1. Icerigger, Alan Dean Foster (1974)

(Tim White’s art for the 1976 UK edition reused for the 1978 US edition)

From the back cover: “FROZEN ASSETS. Ethan Fortune was a simple salesman—knowledgeable and civilized… a sophisticated traveler between many worlds. But he had certainly never though of himself as a hero.

Skua September, on the other hand, never thought of himself as anything else.

A matched pair, if there was one!

When the two of them were suddenly stranded on a deadly frozen world. Ethan Fortune incredibly found himself cast in the role of Leader.

And he didn’t find that at all amusing…”

2. Hyacinths, Chelsea Quinn Yarbro (1983)

(Al Nagy’s cover for the 1st edition)

From the inside flap: “In a future of rabid banality mankind is numb to all but the most potent stimuli. Television, books, theater, even sen-surround films fail to sate the masses’ hunger for entertainment. They want more—they want dreams. Not the fleeting memory of their own but the all-engulfing experience of the professionally shaped dreams fed them by Dreamwebs.

Originally developed as a took to aid psychiatry’s understanding of psychotic behavior, Dreamwebs Inc. quickly recognized the potential of marketing dream terminals. Later the government also saw potential. Not only did the Dreams generate tax revenues, they also seemed uniquely suited to carrying subliminal messages to an increasingly archaic populace.

Not matter that those who supply the dreams were driven to madness and burnout. No matter that the megalithic and highly competitive commercial dream networks, not satisfied with huge profits and a mass captive audience, supply outlawed psychotic and violent dreams on the black market. Everyone wants to keep the status quo.

Only one man bothers to care… and only one man recognized the dangers. Even though he realizes that he may be trying to change the inevitable…”

3. The Sign of the Thunderbird, Ron Montana (1977)

(Uncredited cover for the 1st edition)

From the back cover: “FINDING HELL IN A HOLOCAUST…

…Captain Eason and Private Fox are blown from present time and space and hurled into the past. Trading plutonium bombs for bows and arrows, the two fight their own army to lead an Indian uprising. They know the violence of yesteryear has led to an annihilation of the future and learn blood spilt for peace is blood spilt in vain. But they battle against history for justice and survival, knowing they can never win!”

4. Man of Many Minds, E. Everett Evans (1953)

(Gray Morrow’s cover for the 1968 edition)

From the back cover: “GALAXY IN DANGER! Somewhere, somehow, the first moves have been made—the pattern is beginning to emerge. Someone—or something—is on the way to supreme power over all the planets held by Man.

And the Interstellar Corps is helpless to meet the threat—no normal man can hope to penetrate the conspiracy.
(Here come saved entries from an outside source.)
(** The engine raises on no field the rule reaches. *)
Definition engine_accepts (self : t) (record : list field) : Prop :=
  Forall (fun fld : field =>
            in_scope self fld.1 = true ->
            is_Some (re_subn (_find self) (_replace self) fld.2)) record.

End FieldByField.

(** ** The layout of a rule file

    The lines handed to the loop, described from the outside: blank lines
    and entries, an entry being one or more description lines, then a
    scope line, a find line and a replace line.  The parser is compared
    with this description below. *)

(** A line with its line end, as [readline] returns it before the end of
    the file. *)
Fixpoint complete_line (l : string) : bool :=
  match l with
  | "" => false
  | String c l' =>
      if bool_decide (c = PyStr.LF) then bool_decide (l' = "")
      else complete_line l'
  end.

(** [line.rstrip("\r\n")] *)
Definition chomp (line : string) : string :=
  PyStr.rstrip_of PyStr.is_crlf line.

Inductive item : Type :=
| Blank (line : string)
| Entry (desc : string) (more_desc : list string)
        (scope_line find_line replace_line : string).

Definition item_lines (it : item) : list string :=
  match it with
  | Blank line => [line]
  | Entry desc more_desc scope_line find_line replace_line =>
      desc :: more_desc ++ [scope_line; find_line; replace_line]
  end.

Definition items_lines (items : list item) : list string :=
  concat (item_lines <$> items).

Definition valid_item (it : item) : Prop :=
  match it with
  | Blank line => PyStr.rstrip (chomp line) = ""
  | Entry desc more_desc scope_line _ _ =>
      PyStr.startswith desc REGEX_DESC = true
      /\ Forall (fun l => PyStr.startswith l REGEX_DESC = true) more_desc
      /\ PyStr.startswith scope_line REGEX_DESC = false
  end.
(** * machineboss: evaluated transducers, parameters and base-calling indices

    A shallow embedding of [src/eval.cpp], [src/params.cpp], [src/machine.h]
    and [src/nano/caller.h].  C++ control flow is written as folds over the
    containers the loops walk; exceptions and failed assertions are values of
    [result]; the messages handed to the logger are collected in a list.

    Containers with an iteration order ([std::map], [std::multimap]) are
    association lists kept sorted by key; [std::vector] is [list] with
    stdpp's lookup and a checked update; [map<string,double>] of the
    parameter binding is a [gmap]. *)

From Stdlib Require Import ZArith List String Bool Lia Reals Lra Permutation Sorted.
From stdpp Require Import base option list gmap strings pretty.
(** While the loop of [simulate] runs, both potential variables name the
    object that is being iterated. *)
Definition looping (st : state) : Prop :=
  wf st ∧ potentialCells st = potentialCellsNext st.

(** What a single [add] does to the four views. *)
Record Added (st st' : state) (A N P : list Z) : Prop := MkAdded {
  added_wf : wf st';
  added_ac : activeCells st' = activeCells st;
  added_an : activeCellsNext st' = activeCellsNext st;
  added_pc : potentialCells st' = potentialCells st;
  added_pn : potentialCellsNext st' = potentialCellsNext st;
  added_gen : generation st' = generation st;
  added_active : active st' = A;
  added_next : activeNext st' = N;
  added_potential : potentialNext st' = P
}.

Definition potentialNeighborOffsets : list (Z * Z) :=
  [(1, 1); (0, 1); (1, 0); (-1, -1); (0, -1); (-1, 0); (1, -1); (-1, 1)].

Section Grid.

Variables width height : Z.

(** ** Coordinate codec *)

Definition wrapCoord (x y : Z) : Z * Z :=
  let wrappedX := Z.rem (Z.rem x width + width) width in
  let wrappedY := Z.rem (Z.rem y height + height) height in
  (wrappedX, wrappedY).

Definition packCoord (x y : Z) : Z := Z.lor (Z.shiftl y 32) x.

Definition unpackCoord (packed : Z) : Z * Z :=
  let x := Z.land packed 0xffffffff in
  let y := Z.shiftr packed 32 in
  wrapCoord x y.

(** ** Rule engine *)

Definition neighborsCount (st : state) (cx cy : Z) : Z :=
  foldl (λ count '(ox, oy),
           let '(nx, ny) := wrapCoord (cx + ox) (cy + oy) in
           let potentialNeighbor := packCoord nx ny in
           if Set_has (active st) potentialNeighbor then count + 1 else count)
        0 potentialNeighborOffsets.

(** The death branch packs the raw offsets. *)
Definition stimulate (x y : Z) (st : state) : state :=
  for_ny_nx (λ nx ny, potentialCellsNext_add (packCoord (x + nx) (y + ny))) st.

(** The birth branch wraps before packing. *)
Definition stimulateWrapped (x y : Z) (st : state) : state :=
  for_ny_nx (λ nx ny st,
               let '(wx, wy) := wrapCoord (x + nx) (y + ny) in
               potentialCellsNext_add (packCoord wx wy) st) st.

(** The body of the [for (const cell of potentialCells)] loop. *)
Definition visit (cell : Z) (st : state) : state :=
  let '(x, y) := unpackCoord cell in
  let numNeighbors := neighborsCount st x y in
  if Set_has (active st) cell then
    if negb (numNeighbors =? 2) && negb (numNeighbors =? 3)
    then stimulate x y st
    else activeCellsNext_add cell st
  else if numNeighbors =? 3 then
    stimulateWrapped x y (activeCellsNext_add cell st)
  else st.

(** The loop itself: the iterator is an index into the live set object. *)
Fixpoint forOf (fuel i : nat) (st : state) : option state :=
  match fuel with
  | O => None
  | S fuel' =>
      match potential st !! i with
      | None => Some st
      | Some cell => forOf fuel' (S i) (visit cell st)
      end
  end.

(** The three assignments that open [simulate]; [new Set()] extends the heap. *)
Definition promote (st : state) : state :=
  {| heap := heap st ++ [[]];
     activeCells := activeCellsNext st;
     activeCellsNext := length (heap st);
     potentialCells := potentialCellsNext st;
     potentialCellsNext := potentialCellsNext st;
     generation := generation st |}.

(** [generation++] *)
Definition bump (st : state) : state :=
  {| heap := heap st;
     activeCells := activeCells st;
     activeCellsNext := activeCellsNext st;
     potentialCells := potentialCells st;
     potentialCellsNext := potentialCellsNext st;
     generation := generation st + 1 |}.

Definition simulateFuel (fuel : nat) (st : state) : option state :=
  bump <$> forOf fuel 0 (promote st).

(** Every key the loop can append is the packing of a pair in
    [-1, width] x [-1, height]; this bounds the number of iterations. *)
Definition candidates : list Z :=
  b ← seqZ (-1) (height + 2); a ← seqZ (-1) (width + 2); [packCoord a b].

Definition gas (st : state) : nat :=
  S (length (potentialNext st) + length candidates).

(** [simulate] with the bound above: on a grid of positive dimensions the
    loop ends before the bound is reached, and a larger bound gives the same
    state. *)
Definition simulate (st : state) : option state := simulateFuel (gas st) st.

(** ** Mutation API *)

Definition insertCell (x y : Z) (st : state) : state :=
  let cell := packCoord x y in
  let st := activeCells_add cell st in
  let st := activeCellsNext_add cell st in
  for_ny_nx (λ nx ny, potentialCellsNext_add (packCoord (x + nx) (y + ny))) st.

Fixpoint insertLine (x y c : Z) (line : string) (st : state) : state :=
  match line with
  | EmptyString => st
  | String char rest =>
      insertLine x y (c + 1) rest
        (if Ascii.eqb char "#"%char then insertCell (x + c) y st else st)
  end.

Fixpoint insertRows (x y l : Z) (pattern : list string) (st : state) : state :=
  match pattern with
  | [] => st
  | line :: rest => insertRows x y (l + 1) rest (insertLine x (y + l) 0 line st)
  end.

Definition insertCellPattern (x y : Z) (pattern : list string) (st : state) : state :=
  insertRows x y 0 pattern st.

(** [n] calls of [simulate] in a row. *)
Fixpoint steps (n : nat) (st : state) : option state :=
  match n with
  | O => Some st
  | S n' => st' ← simulate st; steps n' st'
  end.

(** ** The rule of the specification and the invariants of the loop *)

(** The rule in the words of the specification: a cell is alive in the next
    generation when it is active with 2 or 3 live neighbours, or inactive
    with exactly 3. *)
Definition lives (st : state) (cell : Z) : Prop :=
  let '(x, y) := unpackCoord cell in
  let n := neighborsCount st x y in
  (cell ∈ active st ∧ (n = 2 ∨ n = 3)) ∨ ((cell ∉ active st) ∧ n = 3).

(** The loop invariant relative to the state [st0] at loop entry: nothing
    but the next active set (whose content is [N]) and the iterated set
    changes, and the iterated set only grows, by distinct candidate keys. *)
Record Inv (st0 : state) (N : list Z) (st : state) : Prop := MkInv {
  inv_ac : activeCells st = activeCells st0;
  inv_an : activeCellsNext st = activeCellsNext st0;
  inv_pc : potentialCells st = potentialCells st0;
  inv_pn : potentialCellsNext st = potentialCellsNext st0;
  inv_gen : generation st = generation st0;
  inv_len : length (heap st) = length (heap st0);
  inv_active : active st = active st0;
  inv_next : activeNext st = N;
  inv_grow : ∃ extra, potentialNext st = potentialNext st0 ++ extra
                      ∧ NoDup extra ∧ ∀ k, k ∈ extra → k ∈ candidates
}.

(** The key the birth branch packs for the offset [(nx, ny)]. *)
Definition wrappedKey (x y nx ny : Z) : Z :=
  let '(wx, wy) := wrapCoord (x + nx) (y + ny) in packCoord wx wy.

(** The keys a visit of [cell] adds to the next potential set, in order. *)
Definition stimulus (st : state) (cell : Z) : list Z :=
  let '(x, y) := unpackCoord cell in
  let numNeighbors := neighborsCount st x y in
  if Set_has (active st) cell then
    if negb (numNeighbors =? 2) && negb (numNeighbors =? 3)
    then neighbourhood (λ nx ny, packCoord (x + nx) (y + ny))
    else []
  else if numNeighbors =? 3 then neighbourhood (wrappedKey x y)
  else [].

(** Whether a visit of [cell] adds it to the next active set. *)
Definition livesb (st : state) (cell : Z) : bool :=
  let '(x, y) := unpackCoord cell in
  let numNeighbors := neighborsCount st x y in
  if Set_has (active st) cell
  then negb (negb (numNeighbors =? 2) && negb (numNeighbors =? 3))
  else numNeighbors =? 3.

(** Two states in the loop of [simulate] whose three sets agree. *)
Record sameViews (st c : state) : Prop := MkSameViews {
  sv_left : looping st;
  sv_right : looping c;
  sv_active : active st = active c;
  sv_next : activeNext st = activeNext c;
  sv_potential : potentialNext st = potentialNext c
}.

(** What one call of [simulate] does to a well-formed state. *)
Record Simulated (st st' : state) : Prop := MkSimulated {
  sim_ac : activeCells st' = activeCellsNext st;
  sim_an : activeCellsNext st' = length (heap st);
  sim_pc : potentialCells st' = potentialCellsNext st;
  sim_pn : potentialCellsNext st' = potentialCellsNext st;
  sim_gen : generation st' = generation st + 1;
  sim_active : active st' = activeNext st;
  sim_alias : potentialNext st' = potential st';
  sim_grow : ∃ more, potential st' = potentialNext st ++ more;
  sim_rule : ∀ k, k ∈ activeNext st' ↔ k ∈ potential st' ∧ lives st' k;
  sim_wf : wf st'
}.

(** A key that is the packing of a pair inside the grid. *)
Definition encodesGridCell (k : Z) : Prop :=
  ∃ a b, 0 ≤ a < width ∧ 0 ≤ b < height ∧ k = packCoord a b.

End Grid.

(** The eight positions of the Moore neighbourhood, as offsets. *)
Definition mooreOffsets : list (Z * Z) :=
  [(-1, -1); (0, -1); (1, -1); (-1, 0); (1, 0); (-1, 1); (0, 1); (1, 1)].

(** The live toroidal Moore-neighbour count in the words of the
    specification: the number of the eight positions around [(x, y)], taken
    on the torus by the floored modulo on each axis, whose cell has its key
    in the current active set. *)
Definition mooreCount (width height : Z) (st : state) (x y : Z) : Z :=
  Z.of_nat
    (length
       (filter (λ o, packCoord ((x + o.1) mod width) ((y + o.2) mod height) ∈ active st)
               mooreOffsets)).

(** The states the program can be in: the initial one and whatever the
    entry points of the core make of it. *)
Inductive reachable (width height : Z) : state → Prop :=
  | reach_initial : reachable width height initial
  | reach_reset st : reachable width height st → reachable width height (resetGame st)
  | reach_insert x y st :
      reachable width height st → reachable width height (insertCell x y st)
  | reach_pattern x y pattern st :
      reachable width height st →
      reachable width height (insertCellPattern x y pattern st)
  | reach_simulate st st' :
      reachable width height st → simulate width height st = Some st' →
      reachable width height st'.

(** The four cells of a 2x2 block with top-left corner [(x, y)], inserted
    one by one. *)
Definition block (x y : Z) : list Z :=
  [packCoord x y; packCoord (x + 1) y; packCoord x (y + 1); packCoord (x + 1) (y + 1)].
But—the Corps has a man who isn’t normal, a man with a very strange weapon… his mind.

Exciting! Strange! Extraordinary! One of the most unusual science fiction adventures ever published.”

For book reviews consult the INDEX

For cover art posts consult the INDEX

39 thoughts on “Updates: Recent Science Fiction Acquisitions No. CCXLIX (Chelsea Quinn Yarbro, Alan Dean Foster, E. Everett Evans, Ron Montana)”

  1. THE SIGN OF THE THUNDERBIRD intrigues me. I don’t usually like the “an atomic blast hurled them into the past!” trope (see my review of H. Beam Piper’s “Time and Time Again” on Goodreads), but will set that aside if I like the rest of the premise and this one could earn the pass.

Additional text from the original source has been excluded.